PROBLEM DESCRIPTION: Output the records. Match them exactly.

(Saved data entries)

(** The loop over a list in two parts: the second part is reached only if
    the first ran to its end. *)
Lemma load_files_app depth g before after st :
  load_files E depth g (before ++ after) st =
    match load_files E depth g before st with
    | (Completed, st1) => load_files E depth g after st1
    | r => r
    end.
Proof.
  revert st. induction before as [| v before IH]; intros st; simpl.
  - done.
  - destruct v; simpl; try done.
    by destruct (IncludeScript E depth _ _) as [[[h | e] [|]] st1].
Qed.

Lemma load_files_evolves depth g filePaths st :
  evolves st (load_files E depth g filePaths st).2.
Proof.
  revert st. induction filePaths as [| v rest IH]; intros st; simpl.
  - apply evolves_refl.
  - destruct v; simpl; try apply evolves_set_pending.
    match goal with |- context [IncludeScript E depth ?p ?s0] =>
      pose proof (IncludeScript_evolves E depth p s0) as Hi;
      destruct (IncludeScript E depth p s0) as [[[h | e] [|]] st1] end;
      simpl in *.
    all: try (eapply evolves_trans; [apply evolves_set_identity | exact Hi]).
    eapply evolves_trans; [| apply IH].
    eapply evolves_trans; [apply evolves_set_identity | exact Hi].
Qed.

(** A load that reports no failure went through the clear that follows the
    run. *)
Lemma IncludeScript_ok_absent depth p st o st' :
  IncludeScript E depth p st = (o, false, st') ->
  identity_absent (ctx_global (current st)) st'.
Proof.
  unfold IncludeScript, IncludeScript_in.
  destruct p as [[| a path] |]; simpl; try done.
  destruct (createV8StringFromFile E _); simpl; try done.
  destruct (Script_Compile E _ _) as [script |]; simpl; try done.
  destruct (Script_Run _ script _) as [[v |] st2]; simpl; try done.
  intros [= <- <-]. apply clear_identity_absent.
Qed.

(** Between two iterations of the loop, and when the loop is left otherwise
    than by a failed load, the identity globals of the new global object read
    as absent. *)
Lemma load_files_absent depth g filePaths st :
  ctx_global (current st) = g ->
  identity_absent g st ->
  match load_files E depth g filePaths st with
  | (Completed, st') | (Rejected _, st') => identity_absent g st'
  | _ => True
  end.
Proof.
  revert st. induction filePaths as [| v rest IH]; intros st Hcur Habs; simpl.
  - done.
  - destruct v; simpl; try done.
    match goal with |- context [IncludeScript E depth ?p ?s0] =>
      pose proof (IncludeScript_evolves E depth p s0) as [Hc _];
      pose proof (IncludeScript_ok_absent depth p s0) as Hok;
      destruct (IncludeScript E depth p s0) as [[[h | e] [|]] st1] end;
      simpl in *; try done.
    apply IH.
    + by rewrite Hc.
    + specialize (Hok _ _ eq_refl). by rewrite Hcur in Hok.
Qed.

End Compose.

(** ** The claims *)

Section Claims.

Variable E : Engine.

(** C1, as amended.  When [include] runs a file it has read and compiled, the
    run starts in a state whose identity globals are the resolved path of the
    file and its parent directory; they stay so at every point of the run of
    a file that neither calls [include] itself nor assigns them; what
    [IncludeScript] returns is the outcome of that very run, in the state the
    run left with the identity globals cleared; so, whether the run finishes
    or throws, both read as the absent marker in the state [IncludeScript]
    returns. *)
Theorem C1_identity_set_then_cleared depth path st source script :
  path <> EmptyString ->
  createV8StringFromFile E path = Contents source ->
  Script_Compile E source path = Some script ->
  let g := ctx_global (current st) in
  let file := VStr (system_complete E path) in
  let dir := VStr (parent_path E (system_complete E path)) in
  identity_is g file dir (run_entry E path st) /\
  (calm g script ->
   during (native_include E depth) (identity_is g file dir) script
     (run_entry E path st)) /\
  IncludeScript E depth (Some path) st =
    match RunScript (native_include E depth) script (run_entry E path st) with
    | (Normal v, st2) =>
        (Returned (Some v), false, ClearFileAndDirectoryGlobals g st2)
    | (Thrown e, st2) =>
        (Returned None, true,
         ClearFileAndDirectoryGlobals g (set_pending (Some e) st2))
    end /\
  identity_absent g (IncludeScript E depth (Some path) st).2.
Proof.
  intros Hne Hread Hcomp g file dir.
  assert (identity_is g file dir (run_entry E path st)) as Hentry.
  { unfold run_entry. apply set_identity_is. }
  split; [exact Hentry |]. split; [| split].
  - intros Hcalm. by apply calm_during.
  - by apply (IncludeScript_run E depth path st source script).
  - rewrite (IncludeScript_run E depth path st source script) by done.
    destruct (RunScript _ script _) as [[v | e] st2];
      apply clear_identity_absent.
Qed.

(** C2, as amended.  [Require] with an empty file list returns a fresh global
    object whose bindings are exactly those of [composed_bindings]: a fresh
    empty exports object, the global object itself under the one name
    [global], the caller's global object under [globals] and [root], the
    loader handle under [MojoLoader], [nativeRequire] under [require], the
    five names [console], [setTimeout], [clearTimeout], [setInterval] and
    [clearInterval] with the values the caller's global object had for them,
    and the two identity globals bound to the absent marker. *)
Theorem C2_empty_list_bindings depth nativeRequire loader st :
  exists g e,
    (Require E depth nativeRequire loader [] st).1 = Returned (Some (VObj g)) /\
    heap st !! g = None /\ heap st !! e = None /\ g <> e /\
    heap (Require E depth nativeRequire loader [] st).2 !! e = Some ∅ /\
    heap (Require E depth nativeRequire loader [] st).2 !! g
    = Some (list_to_map (composed_bindings g e (ctx_global (current st))
                           nativeRequire loader (heap st))).
Proof.
  destruct (seed_context_spec nativeRequire loader st)
    as (g & e & st0 & Hseed & Hfg & Hfe & Hge & _ & _ & _ & Hg & He & _).
  exists g, e. rewrite (Require_unfold E depth _ _ _ _ _ _ Hseed).
  change (load_files E depth g [] st0) with (Completed, st0).
  cbn [fst snd]. do 4 (split; [done |]).
  change (heap (set_current ?c ?s)) with (heap s). split.
  - by rewrite clear_identity_lookup_ne.
  - rewrite clear_identity_lookup_eq, Hg. reflexivity.
Qed.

EXPECTED OUTPUT:
(** The loop over a list in two parts: the second part is reached only if
    the first ran to its end. *)
Lemma load_files_app depth g before after st :
  load_files E depth g (before ++ after) st =
    match load_files E depth g before st with
    | (Completed, st1) => load_files E depth g after st1
    | r => r
    end.
Proof.
  revert st. induction before as [| v before IH]; intros st; simpl.
  - done.
  - destruct v; simpl; try done.
    by destruct (IncludeScript E depth _ _) as [[[h | e] [|]] st1].
Qed.

Lemma load_files_evolves depth g filePaths st :
  evolves st (load_files E depth g filePaths st).2.
Proof.
  revert st. induction filePaths as [| v rest IH]; intros st; simpl.
  - apply evolves_refl.
  - destruct v; simpl; try apply evolves_set_pending.
    match goal with |- context [IncludeScript E depth ?p ?s0] =>
      pose proof (IncludeScript_evolves E depth p s0) as Hi;
      destruct (IncludeScript E depth p s0) as [[[h | e] [|]] st1] end;
      simpl in *.
    all: try (eapply evolves_trans; [apply evolves_set_identity | exact Hi]).
    eapply evolves_trans; [| apply IH].
    eapply evolves_trans; [apply evolves_set_identity | exact Hi].
Qed.

(** A load that reports no failure went through the clear that follows the
    run. *)
Lemma IncludeScript_ok_absent depth p st o st' :
  IncludeScript E depth p st = (o, false, st') ->
  identity_absent (ctx_global (current st)) st'.
Proof.
  unfold IncludeScript, IncludeScript_in.
  destruct p as [[| a path] |]; simpl; try done.
  destruct (createV8StringFromFile E _); simpl; try done.
  destruct (Script_Compile E _ _) as [script |]; simpl; try done.
  destruct (Script_Run _ script _) as [[v |] st2]; simpl; try done.
  intros [= <- <-]. apply clear_identity_absent.
Qed.

(** Between two iterations of the loop, and when the loop is left otherwise
    than by a failed load, the identity globals of the new global object read
    as absent. *)
Lemma load_files_absent depth g filePaths st :
  ctx_global (current st) = g ->
  identity_absent g st ->
  match load_files E depth g filePaths st with
  | (Completed, st') | (Rejected _, st') => identity_absent g st'
  | _ => True
  end.
Proof.
  revert st. induction filePaths as [| v rest IH]; intros st Hcur Habs; simpl.
  - done.
  - destruct v; simpl; try done.
    match goal with |- context [IncludeScript E depth ?p ?s0] =>
      pose proof (IncludeScript_evolves E depth p s0) as [Hc _];
      pose proof (IncludeScript_ok_absent depth p s0) as Hok;
      destruct (IncludeScript E depth p s0) as [[[h | e] [|]] st1] end;
      simpl in *; try done.
    apply IH.
    + by rewrite Hc.
    + specialize (Hok _ _ eq_refl). by rewrite Hcur in Hok.
Qed.

End Compose.

(** ** The claims *)

Section Claims.

Variable E : Engine.

(** C1, as amended.  When [include] runs a file it has read and compiled, the
    run starts in a state whose identity globals are the resolved path of the
    file and its parent directory; they stay so at every point of the run of
    a file that neither calls [include] itself nor assigns them; what
    [IncludeScript] returns is the outcome of that very run, in the state the
    run left with the identity globals cleared; so, whether the run finishes
    or throws, both read as the absent marker in the state [IncludeScript]
    returns. *)
Theorem C1_identity_set_then_cleared depth path st source script :
  path <> EmptyString ->
  createV8StringFromFile E path = Contents source ->
  Script_Compile E source path = Some script ->
  let g := ctx_global (current st) in
  let file := VStr (system_complete E path) in
  let dir := VStr (parent_path E (system_complete E path)) in
  identity_is g file dir (run_entry E path st) /\
  (calm g script ->
   during (native_include E depth) (identity_is g file dir) script
     (run_entry E path st)) /\
  IncludeScript E depth (Some path) st =
    match RunScript (native_include E depth) script (run_entry E path st) with
    | (Normal v, st2) =>
        (Returned (Some v), false, ClearFileAndDirectoryGlobals g st2)
    | (Thrown e, st2) =>
        (Returned None, true,
         ClearFileAndDirectoryGlobals g (set_pending (Some e) st2))
    end /\
  identity_absent g (IncludeScript E depth (Some path) st).2.
Proof.
  intros Hne Hread Hcomp g file dir.
  assert (identity_is g file dir (run_entry E path st)) as Hentry.
  { unfold run_entry. apply set_identity_is. }
  split; [exact Hentry |]. split; [| split].
  - intros Hcalm. by apply calm_during.
  - by apply (IncludeScript_run E depth path st source script).
  - rewrite (IncludeScript_run E depth path st source script) by done.
    destruct (RunScript _ script _) as [[v | e] st2];
      apply clear_identity_absent.
Qed.

(** C2, as amended.  [Require] with an empty file list returns a fresh global
    object whose bindings are exactly those of [composed_bindings]: a fresh
    empty exports object, the global object itself under the one name
    [global], the caller's global object under [globals] and [root], the
    loader handle under [MojoLoader], [nativeRequire] under [require], the
    five names [console], [setTimeout], [clearTimeout], [setInterval] and
    [clearInterval] with the values the caller's global object had for them,
    and the two identity globals bound to the absent marker. *)
Theorem C2_empty_list_bindings depth nativeRequire loader st :
  exists g e,
    (Require E depth nativeRequire loader [] st).1 = Returned (Some (VObj g)) /\
    heap st !! g = None /\ heap st !! e = None /\ g <> e /\
    heap (Require E depth nativeRequire loader [] st).2 !! e = Some ∅ /\
    heap (Require E depth nativeRequire loader [] st).2 !! g
    = Some (list_to_map (composed_bindings g e (ctx_global (current st))
                           nativeRequire loader (heap st))).
Proof.
  destruct (seed_context_spec nativeRequire loader st)
    as (g & e & st0 & Hseed & Hfg & Hfe & Hge & _ & _ & _ & Hg & He & _).
  exists g, e. rewrite (Require_unfold E depth _ _ _ _ _ _ Hseed).
  change (load_files E depth g [] st0) with (Completed, st0).
  cbn [fst snd]. do 4 (split; [done |]).
  change (heap (set_current ?c ?s)) with (heap s). split.
  - by rewrite clear_identity_lookup_ne.
  - rewrite clear_identity_lookup_eq, Hg. reflexivity.
Qed.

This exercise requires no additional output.